Systemic Complications Are Common in Sjögren Syndrome

Christopher J. Rapuano, MD


June 02, 2015

Ocular and Systemic Morbidity in a Longitudinal Cohort of Sjögren's Syndrome

Akpek EK, Mathews P, Hahn S, et al
Ophthalmology. 2015;122:56-61

Study Summary

Consecutive patients were evaluated by a rheumatologist and an ophthalmologist at a Sjögren syndrome center between January 2007 and May 2011. Patients with primary Sjögren syndrome were included based on the American-European Consensus Group's 2002 revised criteria. Ocular signs and symptoms, along with systemic diagnoses, were evaluated.

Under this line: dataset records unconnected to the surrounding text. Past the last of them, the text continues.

(* ===== verification/LegacyCompute.v ===== *)
(** * The compute backends of the legacy server

    [crates/server/src/compute/]: the trait with its defaults ([mod.rs]), the
    CPU backend ([cpu.rs]), the host side of the two GPU backends
    ([wgpu_compute.rs], [cuda.rs]; the kernels are in Sha256.v) and the choice
    between them.  What a device does with submitted work is a parameter. *)
From S2P Require Import Prelude External Mining Sha256.

Module Compute.

Record PowResult := { valid : bool; leading_zeros : Z }.
Notation TokenDerivation := string (only parsing).

(** ** The trait *)

(** A method runs over the state of its backend; [None] is a panic. *)
Class ComputeBackend (St : Type) := {
  name : St -> string;
  optimal_batch_size : St -> Z;
  sha256_batch : list string -> St -> option (list string * St);
  verify_pow_batch : list (string * Z) -> St -> option (list PowResult * St);
  derive_public_hash_batch : list string -> St -> option (list TokenDerivation * St);
}.

Definition leading_zero_bits (hash : string) : Z :=
  let full_zero_bytes := zero_bytes hash in
  match String.get full_zero_bytes hash with
  | Some b => u8_leading_zeros (byte_val b)
  | None => 0
  end + Z.of_nat full_zero_bytes * 8.

(** The provided methods: a batch of one, and what stands for a missing answer. *)
Section Provided.
Context {St : Type} `{!ComputeBackend St}.

Definition zero_hash : string := of_bytes (replicate 32 0).

Definition sha256_one (data : string) (st : St) : option (string * St) :=
  '(rs, st) ← sha256_batch [data] st; Some (default zero_hash (head rs), st).

Definition verify_pow_one (preimage : string) (difficulty_bits : Z) (st : St) : option (PowResult * St) :=
  '(rs, st) ← verify_pow_batch [(preimage, difficulty_bits)] st;
  Some (default {| valid := false; leading_zeros := 0 |} (head rs), st).

Definition derive_one (secret_hex : string) (st : St) : option (string * St) :=
  '(rs, st) ← derive_public_hash_batch [secret_hex] st; Some (default EmptyString (head rs), st).

(** The two GPU backends write these methods alike, over their [sha256_batch]. *)
End Provided.

Section Over.
Context {St : Type} `{Hashing} (sha : list string -> St -> option (list string * St)).

Definition pow_over_batch (inputs : list (string * Z)) (st : St) : option (list PowResult * St) :=
  '(hashes, st) ← sha (map fst inputs) st;
  Some (zip_with (fun hr input =>
    let zeros := leading_zero_bits hr in {| valid := input.2 <=? zeros; leading_zeros := zeros |})
    hashes inputs, st).

Definition derive_over_batch (secrets : list string) (st : St) : option (list TokenDerivation * St) :=
  '(hashes, st) ← sha secrets st; Some (map hex_encode hashes, st).
End Over.

(** ** The CPU *)

Section Backends.
Context `{Hashing}.

(** Whether the runtime runs a blocking task to its end; otherwise, when it
    shuts down, the awaited handle is an error and the default is returned. *)
Class BlockingPool := { runs_blocking : bool }.
Context `{BlockingPool}.

Definition spawn_blocking {A} (r : list A) : list A := if runs_blocking then r else [].

Definition leading_zero_bits_cpu (hash : string) : Z :=
  let full_zero_bytes := zero_bytes hash in
  match String.get full_zero_bytes hash with
  | Some b => u8_leading_zeros (byte_val b)
  | None => 0
  end + Z.of_nat full_zero_bytes * 8.

Definition cpu_sha256_batch (inputs : list string) : list string := spawn_blocking (map sha256 inputs).

Definition cpu_verify_pow_batch (inputs : list (string * Z)) : list PowResult :=
  spawn_blocking (map (fun '(preimage, difficulty) =>
    let hash := sha256 preimage in
    let zeros := leading_zero_bits_cpu hash in
    {| valid := difficulty <=? zeros; leading_zeros := zeros |}) inputs).

Definition cpu_derive_public_hash_batch (secrets : list string) : list TokenDerivation :=
  spawn_blocking (map (fun secret => hex_encode (sha256 secret)) secrets).

#[export] Instance cpu_backend : ComputeBackend unit := {|
  name _ := "cpu";
  optimal_batch_size _ := 1;
  sha256_batch inputs st := Some (cpu_sha256_batch inputs, st);
  verify_pow_batch inputs st := Some (cpu_verify_pow_batch inputs, st);
  derive_public_hash_batch secrets st := Some (cpu_derive_public_hash_batch secrets, st) |}.

(** ** Device memory *)

(** The GPU API.  A device performs the stores of one dispatch in an order of
    its own, or fails, which the callers' [unwrap] turns into a panic; a write
    to a buffer that does not take it panics ([None]). *)
Class Device := {
  create_buffer : Z -> list Z;
  write_buffer : list Z -> list Z -> option (list Z);
  store_order : list (Z * Z) -> list (Z * Z);
  completes : list Z -> bool;
}.

(** Documented behaviour: a buffer of [size] bytes has [size / 4] words; a write
    replaces its front, and past its end is a validation error, which the
    default handler turns into a panic; every store is made once. *)
Class DeviceLaws `{Device} : Prop := {
  buffer_size : forall size, 0 <= size -> Z.of_nat (length (create_buffer size)) = size / 4;
  write_fits : forall buf data, (length data <= length buf)%nat ->
    write_buffer buf data = Some (data ++ drop (length data) buf);
  write_overruns : forall buf data, (length buf < length data)%nat -> write_buffer buf data = None;
  any_order : forall l, store_order l ≡ₚ l;
}.
Context `{Device}.

(** A store outside the buffer is dropped. *)
Definition store (buf : list Z) (w : Z * Z) : list Z := <[Z.to_nat w.1 := w.2]> buf.
Definition launch (kernel : Z -> list (Z * Z)) (threads : Z) (buf : list Z) : list Z :=
  foldl store buf (store_order (seqZ 0 threads ≫= kernel)).

Definition div_ceil (a b : Z) : Z := (a + b - 1) / b.

(** The eight words of hash [i], as bytes. *)
Definition read_hash (words : list Z) (i : nat) : string := digest_of (take 8 (drop (i * 8) words)).

(** ** wgpu *)

Definition MAX_HASHES_PER_DISPATCH : Z := 65536.
Definition MAX_INPUT_BYTES : Z := MAX_HASHES_PER_DISPATCH * 256.
Definition OUTPUT_WORDS_PER_HASH : Z := 8.

(** The buffers, as words. *)
Record WgpuBackend := {
  data_buf : list Z; offsets_lens_buf : list Z; output_buf : list Z;
  staging_buf : list Z; params_buf : list Z; workgroup_size : Z }.

Definition init_async (vendor : Z) : WgpuBackend :=
  let workgroup_size := if vendor =? 0x1002 then 64 else 256 in
  let max_output := MAX_HASHES_PER_DISPATCH * OUTPUT_WORDS_PER_HASH * 4 in
  let max_meta := MAX_HASHES_PER_DISPATCH * 2 * 4 in
  {| data_buf := create_buffer MAX_INPUT_BYTES;
     offsets_lens_buf := create_buffer max_meta;
     output_buf := create_buffer max_output;
     staging_buf := create_buffer max_output;
     params_buf := create_buffer 16;
     workgroup_size := workgroup_size |}.

(** [sha256_pad_inputs]: the words of one input, then the table of offsets. *)
Definition pad_input (input : list Z) : list Z :=
  let len := length input in
  let num_blocks := ((len + 9 + 63) / 64)%nat in
  let padded_len := (num_blocks * 64)%nat in
  let padded := take (padded_len - 8) (input ++ [0x80] ++ replicate padded_len 0)
    ++ be_bytes 8 ((Z.of_nat len * 8) mod 2 ^ 64) in
  be_words padded.

Fixpoint meta_from (word_offset : Z) (inputs : list (list Z)) : list Z :=
  match inputs with
  | [] => []
  | input :: rest =>
      let num_blocks := Z.of_nat ((length input + 9 + 63) / 64) mod 2 ^ 32 in
      word_offset :: num_blocks :: meta_from (u32_add word_offset (u32_mul num_blocks 16)) rest
  end.

Definition sha256_pad_inputs (inputs : list (list Z)) : list Z * list Z :=
  (inputs ≫= pad_input, meta_from 0 inputs).

Definition upload (chunk : list string) (b : WgpuBackend) : option WgpuBackend :=
  let '(all_words, meta_data) := sha256_pad_inputs (map bytes_of chunk) in
  data ← write_buffer (data_buf b) all_words;
  meta ← write_buffer (offsets_lens_buf b) meta_data;
  params ← write_buffer (params_buf b) [Z.of_nat (length chunk); 0; 0; 0];
  Some {| data_buf := data; offsets_lens_buf := meta; output_buf := output_buf b;
          staging_buf := staging_buf b; params_buf := params; workgroup_size := workgroup_size b |}.

(** The dispatch and the copy of one command buffer. *)
Definition submit (chunk_n : Z) (b : WgpuBackend) : WgpuBackend :=
  let groups := div_ceil chunk_n (workgroup_size b) in
  let output := launch (wgsl_sha256_batch (data_buf b) (offsets_lens_buf b) (at_u32 (params_buf b) 0))
    (groups * workgroup_size b) (output_buf b) in
  let size := Z.to_nat (chunk_n * OUTPUT_WORDS_PER_HASH) in
  {| data_buf := data_buf b; offsets_lens_buf := offsets_lens_buf b; output_buf := output;
     staging_buf := take size output ++ drop size (staging_buf b);
     params_buf := params_buf b; workgroup_size := workgroup_size b |}.

Definition read_back (chunk_n : nat) (b : WgpuBackend) : option (list string) :=
  if completes (staging_buf b) then Some (map (read_hash (staging_buf b)) (seq 0 chunk_n)) else None.

Definition gpu_chunk (chunk : list string) (b : WgpuBackend) : option (list string * WgpuBackend) :=
  b ← upload chunk b;
  let b := submit (Z.of_nat (length chunk)) b in
  rs ← read_back (length chunk) b;
  Some (rs, b).

Fixpoint gpu_chunks (cs : list (list string)) (b : WgpuBackend) : option (list string * WgpuBackend) :=
  match cs with
  | [] => Some ([], b)
  | c :: rest =>
      '(rs, b) ← gpu_chunk c b;
      '(rs', b) ← gpu_chunks rest b;
      Some (rs ++ rs', b)
  end.

Definition gpu_sha256_batch (inputs : list string) (b : WgpuBackend) : option (list string * WgpuBackend) :=
  match inputs with
  | [] => Some ([], b)
  | _ => gpu_chunks (chunks (Z.to_nat MAX_HASHES_PER_DISPATCH) inputs) b
  end.

#[export] Instance wgpu_backend : ComputeBackend WgpuBackend := {|
  name _ := "wgpu";
  optimal_batch_size _ := MAX_HASHES_PER_DISPATCH;
  sha256_batch := gpu_sha256_batch;
  verify_pow_batch := pow_over_batch gpu_sha256_batch;
  derive_public_hash_batch := derive_over_batch gpu_sha256_batch |}.

(** ** CUDA *)

(** The handles of the device and of the module keep no state. *)
Inductive CudaBackend := OnCuda.

Fixpoint cuda_offsets (acc : Z) (inputs : list (list Z)) : list Z :=
  match inputs with
  | [] => []
  | v :: rest => acc :: cuda_offsets (u32_add acc (Z.of_nat (length v) mod 2 ^ 32)) rest
  end.

Definition cuda_sha256 (inputs : list string) (st : CudaBackend) : option (list string * CudaBackend) :=
  match inputs with
  | [] => Some ([], st)
  | _ =>
      let n := length inputs in
      let all_data := map bytes_of inputs ≫= id in
      let offsets := cuda_offsets 0 (map bytes_of inputs) in
      let lengths := map (fun v => Z.of_nat (length (bytes_of v)) mod 2 ^ 32) inputs in
      let blocks := (Z.of_nat n + 255) / 256 mod 2 ^ 32 in
      let output := launch (cuda_sha256_batch all_data offsets lengths (Z.of_nat n mod 2 ^ 32))
        (blocks * 256) (replicate (n * 8) 0) in
      if completes output then Some (map (read_hash output) (seq 0 n), st) else None
  end.

#[export] Instance cuda_backend : ComputeBackend CudaBackend := {|
  name _ := "cuda";
  optimal_batch_size _ := 65536;
  sha256_batch := cuda_sha256;
  verify_pow_batch := pow_over_batch cuda_sha256;
  derive_public_hash_batch := derive_over_batch cuda_sha256 |}.

(** ** The choice *)

(** [Box<dyn ComputeBackend>], which delegates. *)
Inductive Backend := Cpu (st : unit) | Cuda (st : CudaBackend) | Wgpu (st : WgpuBackend).

Definition delegate {A B} (f : forall St, ComputeBackend St -> A -> St -> option (B * St))
    (x : A) (b : Backend) : option (B * Backend) :=
  match b with
  | Cpu st => '(r, st) ← f _ cpu_backend x st; Some (r, Cpu st)
  | Cuda st => '(r, st) ← f _ cuda_backend x st; Some (r, Cuda st)
  | Wgpu st => '(r, st) ← f _ wgpu_backend x st; Some (r, Wgpu st)
  end.

#[export] Instance boxed_backend : ComputeBackend Backend := {|
  name b := match b with Cpu st => name st | Cuda st => name st | Wgpu st => name st end;
  optimal_batch_size b := match b with
    | Cpu st => optimal_batch_size st | Cuda st => optimal_batch_size st | Wgpu st => optimal_batch_size st end;
  sha256_batch := delegate (fun _ B => sha256_batch (ComputeBackend := B));
  verify_pow_batch := delegate (fun _ B => verify_pow_batch (ComputeBackend := B));
  derive_public_hash_batch := delegate (fun _ B => derive_public_hash_batch (ComputeBackend := B)) |}.

(** The features, and what the initialisations of the devices yield. *)
Definition create_backend (cuda wgpu_compute : bool) (cuda_new : option CudaBackend)
    (wgpu_new : option Z) : Backend :=
  match (if cuda then cuda_new else None) with
  | Some backend => Cuda backend
  | None =>
      match (if wgpu_compute then wgpu_new else None) with
      | Some vendor => Wgpu (init_async vendor)
      | None => Cpu tt
      end
  end.
End Backends.
End Compute.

Of 163 patients included with definitively diagnosed Sjögren syndrome, 91% were female with a mean age of 51 years at the time of diagnosis, and 98% had dry eye symptoms based on the Ocular Surface Disease Index questionnaire. The mean duration of dry eye symptoms prior to presentation was 10.4 years (median, 7.9 years). At presentation, only 63% of patients had a diagnosis of Sjögren syndrome, and 25% had ocular findings. Another 12% developed new ocular findings during the follow-up period (mean, 3 years). Vision-threatening complications occurred in 13% of patients, more than half of whom (55%) did not have an established diagnosis of Sjögren syndrome at the time of presentation. In fact, none of the five patients with a sterile corneal melt at presentation had a history of Sjögren syndrome.

In addition, 55% of patients had a systemic autoimmune, inflammatory, or lymphoproliferative disorder. Five patients (3%) had lymphoma. Of the patients with vision-threatening ocular disease, 64% had systemic abnormalities, whereas only 38% of the patients without vision-threatening ocular disease had such abnormalities. Patients with vision-threatening ocular disease were 3.9 times more likely to have systemic manifestations of primary Sjögren syndrome than those without.